As you mentioned, the memory size and the program size are the biggest two
constraints. There's no space for a garbage collector, and everything has to
be allocated on the stack. It turns out that it is possible to make the entire
thing stack-free. The two biggest hurdles are function closures, arrays, and
recursive data types.

Function closures are typically allocated on the heap since it's possible to
return functions from other functions. The solution is to include the closure
as part of the function type, which means that they can then be allocated on
the stack. Arrays are a bit more tricky to allocate on the stack. My solution
is to statically size arrays with type level natural numbers, which means that
the sizes are known at compile time.

Recursive datatypes are a problem that I have not dealt with yet. In most
Arduino projects recursive datatypes are not really used, so I just don't
allow them. It might be possible to use type level natural numbers to put a
bound on recursion depth.
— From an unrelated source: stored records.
(** X8: both filters keep keys unique.  When the keys of the manifest
    are distinct, and so are those of the field the filter edits, the same
    holds of the manifest it puts out: no assignment or deletion duplicates
    a key. *)
Theorem filters_keep_keys_unique (f : script) (d d' : dict) :
  unique_keys d ->
  (forall s, dict_get (edited_field f) d = Some (VDict s) -> unique_keys s) ->
  transform_of f (VDict d) = inr (VDict d') ->
  unique_keys d' /\
  forall s', dict_get (edited_field f) d' = Some (VDict s') -> unique_keys s'.
Proof.
  intros U Us.
  assert (Set_ok : forall s,
    unique_keys s ->
    unique_keys (dict_setitem (edited_field f) (VDict s) d) /\
    forall s', dict_get (edited_field f)
                 (dict_setitem (edited_field f) (VDict s) d) = Some (VDict s')
               -> unique_keys s').
  { intros s S. split; [apply setitem_unique_keys; exact U|].
    intros s'. rewrite get_setitem_same. intros [= <-]. exact S. }
  revert Us Set_ok. destruct f; cbn [transform_of edited_field];
    intros Us Set_ok.
  - rewrite modify_package_transform.
    destruct (dict_get (u "scripts") d) as [[|b|z|r|s|l|s]|] eqn:G;
      try discriminate; intros [= <-]; apply Set_ok, edit_scripts_unique.
    + apply Us. reflexivity.
    + constructor.
  - rewrite remove_prettier_transform.
    destruct (dict_get (u "devDependencies") d) as [[|b|z|r|s|l|deps]|] eqn:G;
      [ | | | |destruct (str_contains s (u "prettier"))
      |destruct (existsb (py_eq_str (u "prettier")) l)
      |destruct (dict_contains (u "prettier") deps)| ];
      try discriminate; intros [= <-];
      try (split; [exact U|]; intros s'; rewrite G; try discriminate;
           intros [= <-]; apply Us; reflexivity).
    apply Set_ok, delitem_unique, Us. reflexivity.
Qed.

Lemma filters_keep_keys_unique_witness :
  exists d',
    transform_of modify_package (VDict named_manifest) = inr (VDict d') /\
    unique_keys d'.
Proof.
  eexists. split; [reflexivity|].
  apply (filters_keep_keys_unique modify_package named_manifest).
  - repeat constructor; simpl; intuition discriminate.
  - intros s [= <-]. repeat constructor; simpl; intuition discriminate.
  - reflexivity.
Defined.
Another idea I had was to use run-timed size
datatypes. For example, let's say you have a function F1 which calls F2. The
frame pointers for their corresponding frames are at S1 and S2. When F2
returns a value of size N, the solution is to copy the value to a scratch
space, return to F1, decrement the frame pointer, and then copy the value back
into the stack frame. I'm not sure if this is really suitable for embedded
systems since it's a lot of code/machinery which takes up precious program
space.

Rust is a great language which can work around these issues due to its linear
types. I'm looking forward to using Rust once it starts to support the Arduino
microcontrollers.

[1]: [http://www.juniper-lang.org/](http://www.juniper-lang.org/)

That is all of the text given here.